La Suisse refuse l’interdiction des tests sur animaux

Le 13 février 2022, les Suisses ont été appelés aux urnes pour se prononcer sur l’interdiction de l’expérimentation sur les animaux. Habitués à s’exprimer régulièrement à travers des référendums, les Suisses ont rejeté à 79,1 % l’initiative « Oui à l’interdiction de l’expérimentation animale et humaine – Oui aux approches de recherche qui favorisent la sécurité et le progrès ». C’est un camouflet pour les initiateurs, un groupe de citoyens du canton de Saint-Gall, qui n’avaient pas les moyens de faire campagne en faveur de leur proposition et n’ont reçu aucun soutien, que ce soit politique ou associatif.

Les Suisses ont loupé une chance de se prononcer contre l’expérimentation animale. Une telle décision aurait pourtant été historique.

Un manque de soutien à cette initiative

L’initiative helvète, qui prévoit également l’interdiction d’importer des produits testés sur des animaux, n’a pas reçu le soutien des organisations de protection animale suisses. Le texte était perçu comme trop radical et n’apportant pas de solutions aux professionnels de la recherche pour trouver des alternatives. En outre, l’initiative traitait aussi de l’expérimentation humaine. Ces deux sujets – l’expérimentation humaine et l’expérimentation animale – ne peuvent pas être traités de la même manière. D’abord, ils ne sont pas soumis à la même législation. Ensuite, dans le cas de l’expérimentation humaine, les participants ont le choix de participer ou non, et leur consentement est nécessairement recueilli. Cela n’est pas le cas pour les animaux, à qui l’on ne demande pas leur avis.

Des représentants d’ONG suisses ont estimé que le texte était mal écrit et pouvait se révéler inefficace, voire délétère pour les animaux. Ils reconnaissent toutefois, sur le fond, la pertinence de mieux réglementer l’expérimentation sur les animaux pour réduire toujours plus le nombre d’animaux dans les laboratoires.

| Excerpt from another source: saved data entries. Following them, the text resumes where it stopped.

(* ===== verification/RdmaResources.v ===== *)
(** rdma.c: which resources an endpoint holds.

    [core] are the four objects of an initialised endpoint; [endpoint_client]
    and [endpoint_server] all that the two initialisers hand to their callers.
    The theorems say that initialisation ends either with exactly those, in the
    right queue pair state, or in [exit] with everything released but for the
    leaks they name, and that cleanup releases them all. *)
From stdpp Require Import gmap.
From S2P Require Import Prelude CInt CLib RawPacket Prog Posix Verbs VerbsRules Rdma RdmaRing.
Local Open Scope Z_scope.
Local Open Scope c_scope.

(** The endpoint's own objects, newest first. *)
Definition core (s : rdma) (st : ibv_qp_state) : owned :=
  [(queue_pair s, OQp (protection_domain s) (completion_queue s) st);
   (completion_queue s, OCq (context s));
   (protection_domain s, OPd (context s));
   (context s, OContext)].

Definition ah_owned (s : rdma) : owned :=
  if ah s =? 0 then [] else [(ah s, OAh (protection_domain s))].

(** A buffer and its registration; an array. *)
Definition region_owned (s : rdma) (p : Z) (mr : option ibv_mr) (size : Z) : owned :=
  match mr with
  | Some r => [(mr_handle r, OMr (protection_domain s) p size (lkey r)); (p, OBlock size)]
  | None => []
  end.
Definition array_owned {T} (a : array T) (size : Z) : owned :=
  if arr_ptr a =? 0 then [] else [(arr_ptr a, OBlock size)].

(** The sizes of an endpoint's allocations. *)
Record sizes := { z_buffer : Z; z_header : Z; z_sg : Z; z_recv : Z; z_send : Z }.

(** Everything an endpoint holds, besides blocks [B] of its caller. *)
Definition endpoint (s : rdma) (st : ibv_qp_state) (z : sizes) (B : owned) : owned :=
  ah_owned s ++ array_owned (send_requests s) (z_send z) ++
  array_owned (recv_requests s) (z_recv z) ++ array_owned (scatter_gather s) (z_sg z) ++ B ++
  region_owned s (header_buffer s) (header_memory_region s) (z_header z) ++
  region_owned s (buffer s) (memory_region s) (z_buffer z) ++ core s st.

L’un d’eux estime que la réglementation représente un fardeau administratif mais qu’elle ne met pas suffisamment l’accent sur le remplacement des animaux : « dans la pratique, il est assez facile de montrer le caractère ‘indispensable’ d’une expérimentation animale. »

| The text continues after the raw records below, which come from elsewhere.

(* ===== verification/RdmaClient.v ===== *)
(** rdma_client.c: the program that keeps a ring of numbered messages in
    flight.

    The program's state is the loop flag, main's local [count] and rdma.c's
    statics.  The theorem follows the messages: whatever the card, the library
    and the signals do, what was handed over for transmission are messages
    0, 1, 2, ... in order, complete and for the server, and no buffer is
    written while the card owns it. *)
From stdpp Require Import gmap.
From S2P Require Import Prelude CInt CLib RawPacket Prog Posix Verbs VerbsRules.
From S2P Require Import Rdma RdmaRing RdmaResources Calls RdmaCalls QueueSpec.
Local Open Scope Z_scope.
Local Open Scope c_scope.

Record client := { client_loop : Z; c_count : Z; c_rdma : rdma }.

Definition set_client_loop x (s : client) : client :=
  {| client_loop := x; c_count := c_count s; c_rdma := c_rdma s |}.
Definition set_c_count x (s : client) : client :=
  {| client_loop := client_loop s; c_count := x; c_rdma := c_rdma s |}.
Definition set_c_rdma x (s : client) : client :=
  {| client_loop := client_loop s; c_count := c_count s; c_rdma := x |}.

Definition client0 : client := {| client_loop := 1; c_count := 0; c_rdma := rdma0 |}.

(** The signal handler. *)
Definition stop_loop (s : client) : client := set_client_loop 0 s.

Definition completion_queue_size : Z := 20.

Section code.
Context `{!AddrText} `{!Junk}.

Definition in_rdma {A} (m : M verbs rdma A) : M verbs client A := zoom c_rdma set_c_rdma m.

(** [memset(buffers[i].data_buffer, count++, MSG_SIZE)] *)
Definition fill_buffer (buffers : array send_buffer) (i : Z) : M verbs client unit :=
  let! b := defined "buffers[i]" (nthZ (elems buffers) i) in
  let! c := gets c_count in
  if c =? INT_MAX then undef "count++ overflows" else
  modify (set_c_count (c + 1)) ;!
  call (Memset (sb_data_buffer b) c MSG_SIZE).

Definition client_loop_test : M verbs client bool :=
  let! delivered := call VSigint in
  (if delivered : bool then modify stop_loop else ret tt) ;!
  gets (fun s => negb (client_loop s =? 0)).

(** The loop over the completed requests; [Some result] goes to cleanup. *)
Fixpoint check_completed (buffers : array send_buffer) (wc : list ibv_wc) :
    M verbs client (option Z) :=
  match wc with
  | [] => ret None
  | w :: wc =>
      if bool_decide (wc_status w <> IBV_WC_SUCCESS) then
        let! text := call (Wc_status_str (wc_status w)) in
        eprintf (string_bytes "Failed status " ++ text ++ string_bytes " (" ++
                 fmt_d (ibv_wc_status_val (wc_status w)) ++ string_bytes ") for wr_id " ++
                 fmt_d (i32 (wc_wr_id w)) ++ [10]) ;!
        ret (Some EXIT_FAILURE)
      else
        fill_buffer buffers (wc_wr_id w) ;!
        check_completed buffers wc
  end.

(** [post_sends(wc[0].wr_id, ne)], when there were completed requests. *)
Definition requeue (ne : Z) (wc : list ibv_wc) : M verbs client Z :=
  if 0 <? ne then
    let! first := defined "wc[0]" (head wc) in
    in_rdma (post_sends (i32 (wc_wr_id first)) ne)
  else ret 0.

(** The body of the loop; [Some result] leaves it for cleanup. *)
Definition client_turn (buffers : array send_buffer) : M verbs client (option Z) :=
  let! q := gets (fun s => completion_queue (c_rdma s)) in
  let! (ne, wc) := call (Poll_cq q 10) in
  if ne <? 0 then
    eprintf (string_bytes "poll CQ failed " ++ fmt_d ne ++ [10]) ;! ret (Some EXIT_FAILURE)
  else
  eprintf (string_bytes "sent " ++ fmt_d ne ++ string_bytes " messages" ++ [10]) ;!
  let! r := check_completed buffers (take (Z.to_nat ne) wc) in
  match r with
  | Some code => ret (Some code)
  | None =>
      let! failed := requeue ne wc in
      if negb (failed =? 0) then eputs "Couldn't post sends" ;! ret (Some EXIT_FAILURE) else
      call VSleep ;!
      ret None
  end.

(** [while (client_loop)] *)
Definition client_body (buffers : array send_buffer) : M verbs client (option Z) :=
  let! go := client_loop_test in
  if negb go then ret (Some EXIT_SUCCESS) else client_turn buffers.

Definition client_run (fuel : nat) (buffers : array send_buffer) : M verbs client Z :=
  modify (set_c_count 0) ;!
  let! _ := for_upto (R := Z) (Z.to_nat completion_queue_size) 0
              (fun i => fill_buffer buffers i ;! ret None) in
  let! failed := in_rdma (post_sends 0 completion_queue_size) in
  let! result :=
    if negb (failed =? 0) then eputs "Couldn't post sends" ;! ret EXIT_FAILURE
    else loop fuel (client_body buffers) in
  call (Free (arr_ptr buffers)) ;!
  in_rdma rdma_cleanup ;!
  ret result.

Definition arg (argv : list (list Z)) (i : nat) : list Z := default [] (argv !! i).

Definition main (fuel : nat) (argv : list (list Z)) : M verbs client Z :=
  if negb (length argv =? 5)%nat then
    eputs "Usage: rdma_client <IB driver> <IB GID> <IB LID> <IB QP>" ;! ret EXIT_FAILURE
  else
  let! lid := defined "atoi" (atoi (arg argv 3)) in
  let! qpn := defined "atoi" (atoi (arg argv 4)) in
  let gid := default junk_gid (inet_pton6 (arg argv 2)) in
  let! r := call VSigaction in
  if negb (r =? 0) then eputs "Couldn't mask signals." ;! ret EXIT_FAILURE else
  let! buffers := in_rdma (rdma_init_client (arg argv 1) completion_queue_size lid gid (u32 qpn)) in
  client_run fuel buffers.

End code.

(** ** Messages in flight *)

(** Message [k], in a ring of [n]: it travels in slot [k mod n], to queue pair
    [qpn] of the host at [ah], and every byte of it is [k] modulo 256. *)
Definition numbered_message (n ah qpn k : Z) : transmit :=
  {| t_id := k mod n;
     t_ud := {| ud_ah := ah; ud_remote_qpn := qpn; ud_remote_qkey := QKEY |};
     t_data := replicate (Z.to_nat MSG_SIZE) (u8 k) |}.

Section flight.
Context {TX : AddrText} {JK : Junk} (sigint : nat -> bool).
Variables (m : gmap Z obj) (n qpn : Z) (rd : rdma) (result : array send_buffer) (r : ibv_mr).
Variable t0 : list vevent.
Hypothesis Hm : blocks_only m.
Hypothesis Hn : 0 < n.
Hypothesis Hsize : n * MSG_SIZE <= INT_MAX.

Definition resources : owned :=
  endpoint rd IBV_QPS_RTS (client_sizes n)
    [(arr_ptr result, OBlock (u64 (u64 n * sizeof_send_buffer)))].

Definition message_work (k : Z) : work :=
  {| w_recv := false; w_id := k mod n; w_sges := [send_sge_at (buffer rd) (lkey r) (k mod n)] |}.
Local Abbreviation message := (numbered_message n (ah rd) qpn).

(** Messages [a], ..., [b - 1] are the card's; [0], ..., [b - 1] were handed
    over; and the trail so far is the queue's. *)
Definition flight (a b : Z) (g : nic) : Prop :=
  holds m (message_work <$> seqZ a (b - a), message <$> seqZ 0 b) resources [] g /\
  behaves (fifo n) (0, 0) t0 g (a, b).

(** The slots of messages [b], ..., [c - 1] hold their bytes. *)
Definition pending (b c : Z) (g : nic) : Prop :=
  forall k x, b <= k < c -> 0 <= x < MSG_SIZE ->
    mem g (buffer rd + (k mod n) * MSG_SIZE + x) = u8 k.

Hypothesis Hmr : memory_region rd = Some r.
Hypothesis Hqs : queue_size rd = n.
Hypothesis Hah : ah rd <> 0.
Hypothesis Hlow : 0 < buffer rd.
Hypothesis Hhigh : buffer rd + n * MSG_SIZE <= 2 ^ 64.
Hypothesis Hres : elems result = send_buffer_at (buffer rd) <$> seqZ 0 n.
Hypothesis Hsg : elems (scatter_gather rd) = send_sge_at (buffer rd) (lkey r) <$> seqZ 0 n.
Hypothesis Hwrs : elems (send_requests rd) =
  send_wr_at n (send_flags rd) (ah rd) qpn <$> seqZ 0 n.
Local Abbreviation wpn := (nic_wp sigint).

Lemma owns h o l F g io : removed h o resources l -> holds m io resources F g -> live g !! h = Some o.
Proof.
  intros Hr H. rewrite (holds_live _ _ _ _ _ H).
  eapply removed_lookup; [exact Hr|by eapply holds_grown].
Qed.

Lemma owns_core g io F :
  holds m io resources F g ->
  live g !! queue_pair rd = Some (OQp (protection_domain rd) (completion_queue rd) IBV_QPS_RTS) /\
  live g !! completion_queue rd = Some (OCq (context rd)) /\
  live g !! ah rd = Some (OAh (protection_domain rd)) /\
  live g !! mr_handle r =
    Some (OMr (protection_domain rd) (buffer rd) (n * MSG_SIZE) (lkey r)) /\
  live g !! buffer rd = Some (OBlock (n * MSG_SIZE)).
Proof.
  intros H. rewrite <- (buffer_size n Hn Hsize).
  repeat split; (eapply owns; [|exact H]); unfold resources, endpoint, ah_owned, core;
    rewrite Hmr; rewrite (proj2 (Z.eqb_neq _ _) Hah); cbn [region_owned z_buffer client_sizes].
  all: cbn [app region_owned]; removal.
Qed.

Lemma slot_range k : 0 <= k mod n < n.
Proof. by apply Z.mod_pos_bound. Qed.

Lemma slot_inj k k' : k mod n = k' mod n -> - n < k - k' < n -> k = k'.
Proof.
  intros E H. assert (Hd : (k - k') mod n = 0) by (rewrite Zminus_mod, E, Z.sub_diag; by apply Z.mod_0_l; lia).
  apply Z.mod_divide in Hd as [q Hq]; [|lia]. assert (q = 0) by nia. lia.
Qed.

(** Slots do not overlap. *)
Lemma slots_apart k k' x x' :
  k mod n <> k' mod n -> 0 <= x < MSG_SIZE -> 0 <= x' < MSG_SIZE ->
  buffer rd + (k mod n) * MSG_SIZE + x <> buffer rd + (k' mod n) * MSG_SIZE + x'.
Proof. intros Hk Hx Hx' E. apply Hk. unfold MSG_SIZE in *. nia. Qed.

Lemma slot_addr k :
  u64 (buffer rd + (k mod n) * MSG_SIZE) = buffer rd + (k mod n) * MSG_SIZE.
Proof. pose proof (slot_range k). apply Z.mod_small. unfold MSG_SIZE in *. nia. Qed.

Lemma card_owns_other a b c :
  a <= b <= c -> c - a < n ->
  card_owns (message_work <$> seqZ a (b - a)) (buffer rd + (c mod n) * MSG_SIZE) MSG_SIZE = false.
Proof.
  intros Hab Hc. unfold card_owns. apply not_true_iff_false. rewrite existsb_exists.
  intros (w & Hw & Hov). apply list_elem_of_In, list_elem_of_fmap in Hw as (k & -> & Hk).
  apply elem_of_seqZ in Hk. cbn [message_work w_sges existsb] in Hov. rewrite orb_false_r in Hov.
  unfold overlaps, send_sge_at in Hov. cbn [sge_addr sge_length] in Hov. rewrite slot_addr in Hov.
  apply andb_true_iff in Hov as [H1%Z.ltb_lt H2%Z.ltb_lt].
  assert (k mod n <> c mod n) by (intros E%slot_inj; lia).
  unfold MSG_SIZE in *. nia.
Qed.

Lemma flight_mem a b g g' :
  flight a b g -> live g' = live g -> failed g' = failed g -> misuse g' = misuse g ->
  outstanding g' = outstanding g -> transmitted g' = transmitted g -> trail g' = trail g ->
  flight a b g'.
Proof.
  unfold flight, holds, behaves. by intros [(? & ? & ? & ? & ?) ?] -> -> -> -> -> ->.
Qed.

Lemma fill_buffer_spec a b c s g Q :
  flight a b g -> pending b c g -> c_count s = c -> 0 <= a <= b -> b <= c < INT_MAX -> c - a < n ->
  (forall g', flight a b g' -> pending b (c + 1) g' -> Q (Done tt (set_c_count (c + 1) s)) g') ->
  wpn (fill_buffer result (c mod n) s) Q g.
Proof.
  intros H Hp Hc Hab Hbc Hca HQ. unfold fill_buffer. pose proof (slot_range c) as Hs.
  rewrite Hres, lookup_fmap_seqZ by done. apply wp_bind. cbn [wp continue ret defined].
  apply wp_bind. cbn [wp continue gets]. rewrite Hc. rewrite (proj2 (Z.eqb_neq c INT_MAX)) by lia.
  apply wp_bind. cbn [wp continue modify send_buffer_at sb_data_buffer]. intros [] _.
  pose proof H as [(_ & _ & _ & _ & Hio) _]. apply (f_equal fst) in Hio. cbn [fst] in Hio.
  destruct (owns_core _ _ _ (proj1 H)) as (_ & _ & _ & _ & Hblk).
  apply HQ.
  - eapply flight_mem; [exact H|done|apply app_nil_r| |done|done|apply app_nil_r].
    cbn -[in_block card_owns].
    rewrite (in_block_spec _ (buffer rd) (n * MSG_SIZE)) by (done || (unfold MSG_SIZE in *; nia)).
    rewrite Hio, card_owns_other by lia. apply app_nil_r.
  - intros k x Hk Hx. cbn [gnext NicEnv nic_next mem mem_next]. unfold memset_at.
    destruct (decide (k = c)) as [->|Hne].
    + rewrite (proj2 (Z.leb_le _ _)), (proj2 (Z.ltb_lt _ _)) by lia. done.
    + assert (k mod n <> c mod n) by (intros E%slot_inj; lia).
      rewrite Hp by lia. replace (_ && _) with false; [done|]. symmetry.
      apply andb_false_iff. rewrite Z.leb_gt, Z.ltb_ge. unfold MSG_SIZE in *. nia.
Qed.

Faire vivre le débat sur l’expérimentation

Cette votation suisse a eu pour mérite de relancer le débat sur l’expérimentation animale, sujet de controverse relativement peu abordé dans les médias. En France, ces derniers se sont fait l’écho des résultats – la LFDA ayant d’ailleurs été interviewée.

Les Français auraient aussi pu avoir un référendum sur le sujet si 185 parlementaires courageux avaient accepté de soutenir le « référendum pour les animaux ». En effet, une des six propositions du référendum concernait les tests sur les animaux. Malheureusement, le compteur des parlementaires soutenant l’initiative est resté bloqué à 152.

Reconnaissons que le sort des animaux de laboratoire dans l’Union européenne s’est amélioré au fil des années, grâce à une législation fondée sur le principe des 3R, visant à remplacer les méthodes basées sur l’utilisation d’animaux qui peuvent l’être par des méthodes « non-animales », réduire au minimum le nombre d’animaux utilisés et raffiner les méthodes d’expérimentation pour améliorer la condition des animaux dans le cadre des procédures. Cependant, la situation des animaux de laboratoire évolue trop lentement.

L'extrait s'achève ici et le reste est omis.